■ TO DO
For the listing below, show each line that includes the string "EvUnlink".

[RECORD EXCERPTS Boundary: Start]

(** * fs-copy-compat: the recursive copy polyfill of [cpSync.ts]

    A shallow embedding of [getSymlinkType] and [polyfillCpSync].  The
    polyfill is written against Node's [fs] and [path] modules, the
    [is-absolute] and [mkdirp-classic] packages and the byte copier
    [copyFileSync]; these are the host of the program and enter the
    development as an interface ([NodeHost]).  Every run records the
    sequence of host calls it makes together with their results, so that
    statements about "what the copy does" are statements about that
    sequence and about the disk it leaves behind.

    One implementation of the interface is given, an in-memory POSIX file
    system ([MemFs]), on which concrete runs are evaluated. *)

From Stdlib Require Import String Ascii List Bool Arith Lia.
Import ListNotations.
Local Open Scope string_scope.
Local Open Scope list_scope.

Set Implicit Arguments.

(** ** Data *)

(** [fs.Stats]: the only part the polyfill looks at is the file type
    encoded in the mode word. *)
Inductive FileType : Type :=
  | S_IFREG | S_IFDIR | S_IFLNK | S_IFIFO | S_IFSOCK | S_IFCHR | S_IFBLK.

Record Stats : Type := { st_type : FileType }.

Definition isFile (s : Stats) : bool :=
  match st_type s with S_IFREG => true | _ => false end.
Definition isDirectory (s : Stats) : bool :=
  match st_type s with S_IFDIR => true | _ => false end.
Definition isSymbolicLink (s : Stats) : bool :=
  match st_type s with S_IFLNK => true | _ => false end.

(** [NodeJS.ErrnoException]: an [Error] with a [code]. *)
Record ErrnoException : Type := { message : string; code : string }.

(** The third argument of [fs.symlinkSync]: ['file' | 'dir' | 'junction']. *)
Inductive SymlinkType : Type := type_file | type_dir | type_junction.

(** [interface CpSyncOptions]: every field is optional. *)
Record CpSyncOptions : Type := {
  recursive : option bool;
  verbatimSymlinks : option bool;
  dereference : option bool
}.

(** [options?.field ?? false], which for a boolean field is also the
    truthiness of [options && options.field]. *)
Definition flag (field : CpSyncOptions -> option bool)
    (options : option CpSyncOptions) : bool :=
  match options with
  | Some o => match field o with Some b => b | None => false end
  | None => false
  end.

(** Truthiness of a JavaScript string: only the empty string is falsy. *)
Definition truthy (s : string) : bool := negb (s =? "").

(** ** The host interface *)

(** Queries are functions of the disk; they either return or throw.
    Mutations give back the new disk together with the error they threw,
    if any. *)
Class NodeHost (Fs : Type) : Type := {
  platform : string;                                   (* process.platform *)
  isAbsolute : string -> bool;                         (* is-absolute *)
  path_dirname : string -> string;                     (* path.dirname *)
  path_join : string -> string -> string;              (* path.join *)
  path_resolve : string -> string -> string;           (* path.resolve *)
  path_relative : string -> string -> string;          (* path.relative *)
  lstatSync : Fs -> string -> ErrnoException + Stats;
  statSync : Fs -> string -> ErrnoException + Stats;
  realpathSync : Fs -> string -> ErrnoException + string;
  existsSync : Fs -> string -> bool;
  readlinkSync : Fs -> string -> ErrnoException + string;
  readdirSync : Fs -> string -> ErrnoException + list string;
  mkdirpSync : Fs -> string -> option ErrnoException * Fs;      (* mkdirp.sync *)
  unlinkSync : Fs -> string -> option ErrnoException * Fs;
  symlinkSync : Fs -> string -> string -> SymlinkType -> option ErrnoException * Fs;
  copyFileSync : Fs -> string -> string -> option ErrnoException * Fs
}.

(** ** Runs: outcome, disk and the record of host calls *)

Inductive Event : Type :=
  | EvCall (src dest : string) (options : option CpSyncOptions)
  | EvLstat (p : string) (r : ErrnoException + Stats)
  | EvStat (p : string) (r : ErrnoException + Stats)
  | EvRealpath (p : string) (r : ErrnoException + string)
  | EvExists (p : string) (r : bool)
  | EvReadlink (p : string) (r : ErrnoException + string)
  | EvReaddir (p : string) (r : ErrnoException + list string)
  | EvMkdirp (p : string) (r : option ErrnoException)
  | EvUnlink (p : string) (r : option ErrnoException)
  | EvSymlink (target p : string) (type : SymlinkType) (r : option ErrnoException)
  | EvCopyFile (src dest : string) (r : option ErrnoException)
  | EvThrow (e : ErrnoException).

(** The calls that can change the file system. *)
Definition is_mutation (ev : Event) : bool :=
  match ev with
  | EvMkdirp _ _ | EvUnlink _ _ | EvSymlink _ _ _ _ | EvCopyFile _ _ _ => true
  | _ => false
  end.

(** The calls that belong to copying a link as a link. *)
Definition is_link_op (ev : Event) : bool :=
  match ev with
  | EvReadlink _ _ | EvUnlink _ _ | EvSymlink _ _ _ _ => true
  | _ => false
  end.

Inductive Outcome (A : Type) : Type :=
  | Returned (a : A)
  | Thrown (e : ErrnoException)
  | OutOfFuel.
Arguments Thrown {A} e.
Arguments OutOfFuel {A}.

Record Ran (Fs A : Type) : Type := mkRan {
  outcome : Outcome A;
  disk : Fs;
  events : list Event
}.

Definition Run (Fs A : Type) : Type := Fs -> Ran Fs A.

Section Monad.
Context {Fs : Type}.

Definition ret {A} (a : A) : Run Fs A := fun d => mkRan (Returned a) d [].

[RECORD EXCERPTS Boundary: End]

■ RESPONSE
  | EvUnlink (p : string) (r : option ErrnoException)
  | EvMkdirp _ _ | EvUnlink _ _ | EvSymlink _ _ _ _ | EvCopyFile _ _ _ => true
  | EvReadlink _ _ | EvUnlink _ _ | EvSymlink _ _ _ _ => true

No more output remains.